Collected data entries

==================================================

(** The world between the movement and the mining of a tick, and after both. *)
Lemma simulation_spec n z : zone_wf n z -> 0 <= n < MAX_AGE ->
  exists w1 w updates, let hits := tick_hits w1 (rule_radius_mm (movement_rules z)) in
    (forall e, ecs_get w1 e = moved (traversal_world z) (movement_rules z) <$> ecs_get (world z) e) /\
    simulation_tick (world z) (traversal_world z) (movement_rules z) =
      Ok (w, updates, map (fun h => destruction_of h.1) (filter lethal hits)) /\
    (forall cid e c, entity_map z !! cid = Some e -> ecs_get (world z) e = Some c ->
      ecs_get w e = Some (ticked (movement_rules z) (traversal_world z) c)) /\
    (forall e c, ecs_get (world z) e = Some c -> rock_ok c ->
      ecs_get w e = if decide (e ∈ map (fun h => rock_entity h.1) (filter lethal hits)) then None else Some (mined hits e c)) /\
    (forall e, ecs_get (world z) e = None -> ecs_get w e = None) /\
    NoDup (map update_identity updates) /\
    (forall u, u ∈ updates <-> exists e c, entity_map z !! update_identity u = Some e /\ ecs_get (world z) e = Some c /\
       c_position (moved (traversal_world z) (movement_rules z) c) = Some (update_position u) /\
       c_dirty (moved (traversal_world z) (movement_rules z) c) = true).
Proof.
  intros Hz Hn. pose proof (zw_ground n z Hz) as Hg.
  destruct (movement_tick_get (traversal_world z) (movement_rules z) (world z)) as (w1 & E1 & Hw1).
  { intros e c Ec. destruct (zw_entities n z Hz e c Ec) as [(cid & _ & Hm)|Hr]; [|by apply rock_still].
    destruct (zw_characters n z Hz cid e Hm) as (c' & Ec' & Hok). rewrite Ec in Ec'. injection Ec' as <-.
    by destruct (character_moved _ _ n cid c Hg Hok Hn). }
  pose proof (mining_tick_get w1 (rule_radius_mm (movement_rules z))) as Hmine. exists w1.
  set (hits := tick_hits w1 (rule_radius_mm (movement_rules z))) in *.
  unfold simulation_tick. rewrite E1. cbn [mbind result_bind].
  destruct (mining_tick_system w1 (rule_radius_mm (movement_rules z))) as [w2 events]. destruct Hmine as [-> Hw2].
  assert (forall e, e ∈ map (fun h : Rock Entity * Z => rock_entity h.1) (filter lethal hits) ->
    exists c, ecs_get w1 e = Some c /\ is_Some (c_rock c)) as Hdead.
  { intros e ([r d] & -> & [_ Hh]%list_elem_of_filter)%list_elem_of_fmap. unfold hits, tick_hits, ZoneMining.hits in Hh.
    apply list_elem_of_omap in Hh as ([[e' p] q] & _ & H). cbn in H.
    destruct (target _ _ p) as [r'|] eqn:Et; [|done]. injection H as <- <-.
    apply target_nearest in Et as (Hin & _ & _). apply elem_rocks in Hin as (c & k & Ec & _ & Ek & _). by exists c. }
  assert (forall cid e c, entity_map z !! cid = Some e -> ecs_get (world z) e = Some c ->
    ecs_get w2 e = Some (set_mine None (moved (traversal_world z) (movement_rules z) c))) as Hchar.
  { intros cid e c He Ec. destruct (ticked_get n z w1 Hz Hn Hw1 cid e c He Ec) as [Hok E].
    destruct (character_moved _ _ n cid c Hg Hok Hn) as (_ & Hok' & _).
    rewrite Hw2, decide_False.
    - rewrite E. cbn. f_equal. unfold mined. rewrite (co_rock _ _ _ _ _ Hok'). unfold mining.
      destruct (co_position _ _ _ _ _ Hok') as (p & Ep & _). rewrite Ep. cbn.
      case_bool_decide as Hmi; [done|]. destruct (moved (traversal_world z) (movement_rules z) c) as [? ? ? ? ? ? ? ? [|]]; [|done]. by destruct Hmi.
    - intros Hd%Hdead. destruct Hd as (c' & Ec' & [k Hk]). rewrite E in Ec'. injection Ec' as <-.
      by rewrite (co_rock _ _ _ _ _ Hok') in Hk. }
  assert (forall e c, ecs_get w2 e = Some c -> is_Some (c_identity c) ->
    exists cid c0, entity_map z !! cid = Some e /\ ecs_get (world z) e = Some c0 /\ c = set_mine None (moved (traversal_world z) (movement_rules z) c0) /\
      c_identity c = Some cid) as Hback.
  { intros e c Ec [i Hi]. pose proof (Hw2 e) as H2. rewrite Ec in H2. case_decide; [done|].
    rewrite Hw1 in H2. destruct (ecs_get (world z) e) as [c0|] eqn:E0; [|done]. cbn in H2. injection H2 as ->.
    destruct (zw_entities n z Hz e c0 E0) as [(cid & Hid & Hm)|Hr].
    - exists cid, c0. pose proof (Hchar cid e c0 Hm E0) as H3. rewrite Ec in H3. injection H3 as H3.
      split_goals; [done|done|done|]. rewrite H3. cbn.
      destruct (ticked_get n z w1 Hz Hn Hw1 cid e c0 Hm E0) as [Hok _].
      destruct (character_moved _ _ n cid c0 Hg Hok Hn) as (_ & Hok' & _). apply Hok'.
    - exfalso. destruct (rock_still (movement_rules z) (traversal_world z) c0 Hr) as [_ E]. unfold mined in Hi.
      rewrite E in Hi. destruct Hr as [Hid _ (k & Hk & _) _]. rewrite Hk in Hi.
      by destruct (mining c0); cbn in Hi; rewrite Hid in Hi. }
  eexists _, _. split; [done|]. split; [done|].
  assert (forall e, ecs_get (foldl (fun w e => ecs_try_update w e (set_dirty false)) w2 (ecs_query w2 changed)) e =
    (fun c => if changed c then set_dirty false c else c) <$> ecs_get w2 e) as Hclean.
  { intros e. rewrite get_try_update_all by apply query_nodup. case_decide as Hin.
    - apply elem_query in Hin as (c & Ec & Hc). rewrite Ec. cbn. by rewrite Hc.
    - destruct (ecs_get w2 e) as [c|] eqn:Ec; [|done]. cbn. destruct (changed c) eqn:Hc; [|done].
      destruct Hin. apply elem_query. by exists c. }
  split_goals.
  - intros cid e c He Ec. rewrite Hclean, (Hchar cid e c He Ec). cbn. unfold ticked. f_equal.
    destruct (ticked_get n z w1 Hz Hn Hw1 cid e c He Ec) as [Hok _].
    destruct (character_moved _ _ n cid c Hg Hok Hn) as (_ & Hok' & _). destruct Hok' as [Hid (p & Ep & _) _ _ _ _ _].
    unfold changed. cbn. rewrite Hid, Ep. cbn.
    destruct (moved (traversal_world z) (movement_rules z) c) as [? ? ? ? [] ? ? ? ?]; done.
  - intros e c Ec Hr. rewrite Hclean, Hw2, Hw1, Ec. cbn. destruct (rock_still (movement_rules z) (traversal_world z) c Hr) as [_ E]. rewrite E.
    case_decide; [done|]. cbn. f_equal. unfold changed, mined. destruct Hr as [Hid _ (k & Hk & _) _]. rewrite Hk.
    by destruct (mining c); cbn; rewrite Hid.
  - intros e Ec. rewrite Hclean, Hw2, Hw1, Ec. cbn. by case_decide.
  - apply updates_nodup. intros e e' c c' i Ec Ec' Hi Hi'.
    destruct (Hback e c Ec ltac:(by rewrite Hi)) as (cid & _ & Hm & _ & _ & Hid).
    destruct (Hback e' c' Ec' ltac:(by rewrite Hi')) as (cid' & _ & Hm' & _ & _ & Hid'). congruence.
  - intros u. rewrite elem_updates. split.
    + intros (e & c & Ec & Hd & Hi & Hp). destruct (Hback e c Ec ltac:(by rewrite Hi)) as (cid & c0 & Hm & E0 & -> & Hid).
      assert (cid = update_identity u) as -> by congruence. exists e, c0. by split_goals.
    + intros (e & c & Hm & Ec & Hp & Hd). exists e, (set_mine None (moved (traversal_world z) (movement_rules z) c)).
      split_goals; [by eapply Hchar|done| |done].
      destruct (ticked_get n z w1 Hz Hn Hw1 _ e c Hm Ec) as [Hok _].
      destruct (character_moved _ _ n _ c Hg Hok Hn) as (_ & Hok' & _). apply Hok'.
Qed.
Definition enumerates (order : list Z) (z : Zone) : Prop := forall id, id ∈ order <-> is_Some (bags (dropped_bags z) !! id).

(** A character after a whole tick. *)
Definition character_ticks (z : Zone) (c c' : Components) : Prop :=
  ticks_to (movement_rules z) (traversal_world z) c c' /\ c_dirty c' = false /\ c_mine c' = None /\
  inv_equipment <$> c_inventory c' = inv_equipment <$> c_inventory c.

Lemma ticked_spec n z cid c : zone_wf n z -> character_ok (movement_rules z) (traversal_world z) n cid c -> 0 <= n < MAX_AGE ->
  character_ok (movement_rules z) (traversal_world z) (n + 1) cid (ticked (movement_rules z) (traversal_world z) c) /\
  character_ticks z c (ticked (movement_rules z) (traversal_world z) c) /\
  c_inventory (ticked (movement_rules z) (traversal_world z) c) = c_inventory c /\
  c_position (ticked (movement_rules z) (traversal_world z) c) = c_position (moved (traversal_world z) (movement_rules z) c).
Proof.
  intros Hz Hok Hn. destruct (character_moved _ _ n cid c (zw_ground n z Hz) Hok Hn) as (_ & Hok' & Ht & Hi & _).
  unfold ticked, character_ticks. split; [|split; [|by split]].
  - destruct Hok'. by split.
  - split; [exact Ht|]. split; [done|]. split; [done|]. cbn. by rewrite Hi.
Qed.

Lemma inventory_only_character z n cid c c' c0 : character_ok (movement_rules z) (traversal_world z) n cid c -> character_ticks z c0 c ->
  inventory_only c c' ->
  character_ok (movement_rules z) (traversal_world z) n cid c' /\ character_ticks z c0 c' /\ c_position c' = c_position c.
Proof.
  intros Hok Ht [->|(i & i' & Hi & -> & Heq)]; [done|]. split; [|split; [|done]].
  - destruct Hok. by split.
  - destruct Ht as (H & Hd & Hm & He). split; [exact H|]. split; [done|]. split; [done|]. rewrite <- He, Hi. cbn. by rewrite Heq.
Qed.

(** A rock after a tick, if it still stands. *)
Lemma mined_rock (hits : list (Rock Entity * Z)) e c : rock_ok c -> (forall h, h ∈ hits -> 0 <= h.2) -> rock_ok (mined hits e c).
Proof.
  intros [Hid Hp (k & Hk & Hh & Hmax) (Hm & Hmi & Hinv & Hd)] Hpow. unfold mined, mining. rewrite Hk, Hmi. cbn.
  rewrite andb_false_r. assert (Forall (fun p => 0 <= p) (hits_on e hits)) as Hall.
  { apply list.Forall_forall. intros p (h & -> & [_ Hin]%list_elem_of_filter)%list_elem_of_fmap. by apply Hpow. }
  split; cbn; [done|done| |done]. eexists. split; [done|]. cbn. rewrite saturating_sub_all by (done || lia).
  assert (0 <= foldr Z.add 0 (hits_on e hits)) by (clear -Hall; induction Hall; cbn; lia). lia.
Qed.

==================================================

- [Your goal]: Starting with the line above that holds "destruct (ticked_get n z w1 Hz Hn Hw1 cid e c0" and stopping with the line that holds "- apply updates_nodup.", reproduce each line exactly, omitting all other lines.

- [Problem solution]:
      destruct (ticked_get n z w1 Hz Hn Hw1 cid e c0 Hm E0) as [Hok _].
      destruct (character_moved _ _ n cid c0 Hg Hok Hn) as (_ & Hok' & _). apply Hok'.
    - exfalso. destruct (rock_still (movement_rules z) (traversal_world z) c0 Hr) as [_ E]. unfold mined in Hi.
      rewrite E in Hi. destruct Hr as [Hid _ (k & Hk & _) _]. rewrite Hk in Hi.
      by destruct (mining c0); cbn in Hi; rewrite Hid in Hi. }
  eexists _, _. split; [done|]. split; [done|].
  assert (forall e, ecs_get (foldl (fun w e => ecs_try_update w e (set_dirty false)) w2 (ecs_query w2 changed)) e =
    (fun c => if changed c then set_dirty false c else c) <$> ecs_get w2 e) as Hclean.
  { intros e. rewrite get_try_update_all by apply query_nodup. case_decide as Hin.
    - apply elem_query in Hin as (c & Ec & Hc). rewrite Ec. cbn. by rewrite Hc.
    - destruct (ecs_get w2 e) as [c|] eqn:Ec; [|done]. cbn. destruct (changed c) eqn:Hc; [|done].
      destruct Hin. apply elem_query. by exists c. }
  split_goals.
  - intros cid e c He Ec. rewrite Hclean, (Hchar cid e c He Ec). cbn. unfold ticked. f_equal.
    destruct (ticked_get n z w1 Hz Hn Hw1 cid e c He Ec) as [Hok _].
    destruct (character_moved _ _ n cid c Hg Hok Hn) as (_ & Hok' & _). destruct Hok' as [Hid (p & Ep & _) _ _ _ _ _].
    unfold changed. cbn. rewrite Hid, Ep. cbn.
    destruct (moved (traversal_world z) (movement_rules z) c) as [? ? ? ? [] ? ? ? ?]; done.
  - intros e c Ec Hr. rewrite Hclean, Hw2, Hw1, Ec. cbn. destruct (rock_still (movement_rules z) (traversal_world z) c Hr) as [_ E]. rewrite E.
    case_decide; [done|]. cbn. f_equal. unfold changed, mined. destruct Hr as [Hid _ (k & Hk & _) _]. rewrite Hk.
    by destruct (mining c); cbn; rewrite Hid.
  - intros e Ec. rewrite Hclean, Hw2, Hw1, Ec. cbn. by case_decide.
  - apply updates_nodup. intros e e' c c' i Ec Ec' Hi Hi'.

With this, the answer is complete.